------ Entries provided ------

(** X10.  The nodes a run visits form a path of the graph: it starts at
    the node the run was started at and each step follows an edge; the
    list is empty only when there was room for no node at all; and a run
    that reaches [END] does so right after the chat answer or right
    after validation, never after another node. *)
Theorem run_follows_edges limit n state w :
  match run limit n state w with
  | ([], r, _) => limit = 0 ∧ r = LimitHit
  | (first :: rest, r, _) =>
      first = n ∧ chained n rest ∧
      ∀ final, r = Terminal final →
               ∃ exit, last (first :: rest) = Some exit ∧ isExit exit = true
  end.
Proof.
  revert n state w. induction limit as [|limit IH]; intros n state w.
  - cbn. split; reflexivity.
  - rewrite (run_step apiKeys model planBlueprint analyseModification generate
               validate repair).
    destruct (stage n state w) as [[e|update] w'].
    + split; [reflexivity|]. split; [exact I|]. discriminate.
    + destruct (next n (merge state update)) as [n'|] eqn:Hnext.
      * specialize (IH n' (merge state update) w').
        destruct (run limit n' (merge state update) w') as [[visited r] w''].
        destruct visited as [|first rest].
        -- destruct IH as [_ ->]. split; [reflexivity|]. split; [exact I|]. discriminate.
        -- destruct IH as (-> & Hchain & Hexit).
           split; [reflexivity|]. split.
           ++ cbn [chained]. split; [eauto | exact Hchain].
           ++ intros final Hr. destruct (Hexit final Hr) as (exit & Hlast & Hex).
              exists exit. split; [|exact Hex].
              rewrite last_cons, Hlast. reflexivity.
      * split; [reflexivity|]. split; [exact I|].
        intros final _. exists n. split; [reflexivity|].
        destruct n; cbn in Hnext; try discriminate; reflexivity.
Qed.

(** Once inside the creation pipeline a run stays there. *)
Lemma generation_nodes_closed limit n state w :
  isGenerationNode n = true →
  Forall (λ x, isGenerationNode x = true) (run limit n state w).1.1.
Proof.
  revert n state w. induction limit as [|limit IH]; intros n state w Hn.
  - constructor.
  - rewrite (run_step apiKeys model planBlueprint analyseModification generate
               validate repair).
    destruct (stage n state w) as [[e|update] w'].
    + cbn. constructor; [exact Hn | constructor].
    + destruct (next n (merge state update)) as [n'|] eqn:Hnext.
      * assert (Hn' : isGenerationNode n' = true).
        { destruct n; cbn in Hn; try discriminate; cbn in Hnext;
            try (injection Hnext as <-; reflexivity).
          unfold routeValidation in Hnext.
          destruct (_ =? _); [discriminate|].
          destruct (_ <=? _); [discriminate|].
          injection Hnext as <-. reflexivity. }
        specialize (IH n' (merge state update) w' Hn').
        destruct (run limit n' (merge state update) w') as [[visited r] w''].
        cbn in *. constructor; assumption.
      * cbn. constructor; [exact Hn | constructor].
Qed.

(** X11.  A run started from the state [generateWebsite] builds always
    takes the creation branch: the router decides [create] without a
    request to the model, and every node visited after the router
    belongs to the creation pipeline and its repair loop; the chat
    answer and the modification analysis are never reached. *)
Theorem generated_site_uses_creation_pipeline prompt type limit w :
  stage intent_router (initialState prompt type) w =
    (inr (IntentRouter.decided create), w) ∧
  ∃ rest,
    (run (S limit) intent_router (initialState prompt type) w).1.1 =
      intent_router :: rest ∧
    Forall (λ x, isGenerationNode x = true) rest ∧
    ¬ In chat_response rest ∧ ¬ In modification_analyzer rest.
Proof.
  assert (Hstage : stage intent_router (initialState prompt type) w =
                     (inr (IntentRouter.decided create), w)).
  { cbn [Graph.stage]. unfold IntentRouter.intentRouterNode.
    cbn [files blueprint initialState]. rewrite map_size_empty. reflexivity. }
  split; [exact Hstage|].
  rewrite (run_step apiKeys model planBlueprint analyseModification generate
             validate repair), Hstage.
  cbn [next]. unfold routeIntent. cbn [requestIntent merge IntentRouter.decided pRequestIntent].
  pose proof (generation_nodes_closed limit blueprint_step
                (merge (initialState prompt type) (IntentRouter.decided create)) w
                eq_refl) as Hall.
  destruct (run limit blueprint_step _ w) as [[visited r] w''].
  exists visited. cbn in *. split; [reflexivity|]. split; [exact Hall|].
  rewrite Forall_forall in Hall. split; intros Hin.
  - apply list_elem_of_In in Hin. specialize (Hall _ Hin). discriminate.
  - apply list_elem_of_In in Hin. specialize (Hall _ Hin). discriminate.
Qed.

(** X12.  Once [generateWebsite] has ended, by returning or by
    throwing, a late [notifyFileCreated] or [notifyPhaseChange] reaches
    nobody: it leaves the process state as it is. *)
Theorem late_notifications_are_dropped prompt type onFileGenerated onPhaseChange
    w (f : GeneratedFile) (phase : string) :
  let w' := (generateWebsite prompt type onFileGenerated onPhaseChange w).2 in
  notifyFileCreated f w' = (inr tt, w') ∧
  notifyPhaseChange phase w' = (inr tt, w').
Proof.
  unfold Graph.generateWebsite, setFileCallback, setPhaseCallback,
    Eff.tryFinally, Eff.tryCatch, Eff.modifyWorld, Eff.throw,
    mbind, Eff_bind, Eff.bind, mret, Eff_ret, Eff.ret.
  destruct (invoke _ _ _ _ _ _ _ _ _ _) as [[error|result] w1];
    cbn; split; reflexivity.
Qed.

End GraphMore.

(** ** The event stream *)

Local Open Scope list_scope.
Local Set Warnings "-clear-no-such-hyp".

Section StreamFacts.

Import Graph Stream.

Lemma streamedPaths_app events events' :
  streamedPaths (events ++ events') = streamedPaths events ++ streamedPaths events'.
Proof. unfold streamedPaths. apply omap_app. Qed.

Lemma receive_keeps_invariant st call :
  streamInvariant st → streamInvariant (receive st call).
Proof.
  intros [Hnd Hsent]. destruct call as [f|phase]; cbn [receive].
  - unfold onFileGenerated. destruct (decide (path f ∈ sentFiles st)) as [Hin|Hout].
    + split; assumption.
    + unfold streamInvariant. cbn [written sentFiles].
      rewrite streamedPaths_app. cbn. split.
      * apply NoDup_app. split; [exact Hnd|]. split.
        -- intros p Hp Hp'. apply list_elem_of_singleton in Hp'. subst p.
           apply Hsent in Hp. contradiction.
        -- apply NoDup_singleton.
      * intros p. rewrite elem_of_app, list_elem_of_singleton, Hsent. set_solver.
  - unfold onPhaseChange, streamInvariant. cbn [written sentFiles].
    rewrite streamedPaths_app. cbn. rewrite app_nil_r. split; assumption.
Qed.

Lemma receive_all_keeps_invariant calls st :
  streamInvariant st → streamInvariant (foldl receive st calls).
Proof.
  revert st. induction calls as [|call calls IH]; intros st H; [exact H|].
  cbn [foldl]. apply IH, receive_keeps_invariant, H.
Qed.

Lemma receive_all_sent calls st :
  ∀ p, p ∈ sentFiles (foldl receive st calls) ↔
       p ∈ sentFiles st ∨ ∃ f, OnFile f ∈ calls ∧ path f = p.
Proof.
  revert st. induction calls as [|call calls IH]; intros st p.
  - cbn. split; [auto|]. intros [H|(f & Hf & _)]; [exact H|]. inversion Hf.
  - cbn [foldl]. rewrite IH. destruct call as [f|phase]; cbn [receive].
    + unfold onFileGenerated. destruct (decide (path f ∈ sentFiles st)) as [Hin|Hout].
      * split.
        -- intros [H|(g & Hg & Hp)]; [auto|]. right. exists g. split; [|exact Hp].
           apply elem_of_cons. auto.
        -- intros [H|(g & Hg & Hp)]; [auto|].
           apply elem_of_cons in Hg. destruct Hg as [[= ->]|Hg].
           ++ left. subst p. exact Hin.
           ++ right. eauto.
      * cbn [sentFiles]. split.
        -- intros [H|(g & Hg & Hp)].
           ++ apply elem_of_union in H. destruct H as [H|H]; [|auto].
              apply elem_of_singleton in H. right. exists f. split; [|auto].
              apply elem_of_cons. auto.
           ++ right. exists g. split; [|exact Hp]. apply elem_of_cons. auto.
        -- intros [H|(g & Hg & Hp)]; [left; set_solver|].
           apply elem_of_cons in Hg. destruct Hg as [[= ->]|Hg].
           ++ left. set_solver.
           ++ right. eauto.
    + cbn [onPhaseChange sentFiles]. split.
      * intros [H|(g & Hg & Hp)]; [auto|]. right. exists g. split; [|exact Hp].
        apply elem_of_cons. auto.
      * intros [H|(g & Hg & Hp)]; [auto|].
        apply elem_of_cons in Hg. destruct Hg as [Hg|Hg]; [discriminate|]. right. eauto.
Qed.

(** X13.  Whatever files the graph announces and however often it
    announces them, the stream sends each path once: the file events
    written carry no path twice, and the paths they carry are exactly
    the paths announced. *)
Theorem stream_sends_each_path_once (calls : list Callback) :
  let events := written (foldl receive started calls) in
  NoDup (streamedPaths events) ∧
  ∀ p, p ∈ streamedPaths events ↔ ∃ f, OnFile f ∈ calls ∧ path f = p.
Proof.
  intros events.
  assert (Hstart : streamInvariant started).
  { split; [constructor|]. intros p. cbn. set_solver. }
  destruct (receive_all_keeps_invariant calls started Hstart) as [Hnd Hsent].
  split; [exact Hnd|]. intros p. unfold events. rewrite Hsent, receive_all_sent.
  cbn. set_solver.
Qed.

Lemma written_grows calls st :
  ∃ progress,
    written (foldl receive st calls) = written st ++ progress ∧
    Forall (λ e, isProgress e = true) progress ∧
    omap (fun e => match e with PhaseEvent p _ => Some p | _ => None end) progress =
      omap (fun c => match c with OnPhase p => Some p | _ => None end) calls.
Proof.
  revert st. induction calls as [|call calls IH]; intros st.
  - exists []. rewrite app_nil_r. repeat split. constructor.
  - cbn [foldl]. destruct (IH (receive st call)) as (progress & E & Hall & Hph).
    destruct call as [f|phase]; cbn [receive] in *.
    + unfold onFileGenerated in *.
      destruct (decide (path f ∈ sentFiles st)).
      * exists progress. repeat split; assumption.
      * cbn [written] in E. rewrite <- app_assoc in E.
        eexists. split; [exact E|]. split.
        -- constructor; [reflexivity | exact Hall].
        -- cbn. exact Hph.
    + cbn [onPhaseChange written] in E. rewrite <- app_assoc in E.
      eexists. split; [exact E|]. split.
      * constructor; [reflexivity | exact Hall].
      * cbn. f_equal. exact Hph.
Qed.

------

### Requirement
Find each line in the data above with the word "assumption", then copy it.

### Response
        cbn in *. constructor; assumption.
    + split; assumption.
    rewrite streamedPaths_app. cbn. rewrite app_nil_r. split; assumption.
      * exists progress. repeat split; assumption.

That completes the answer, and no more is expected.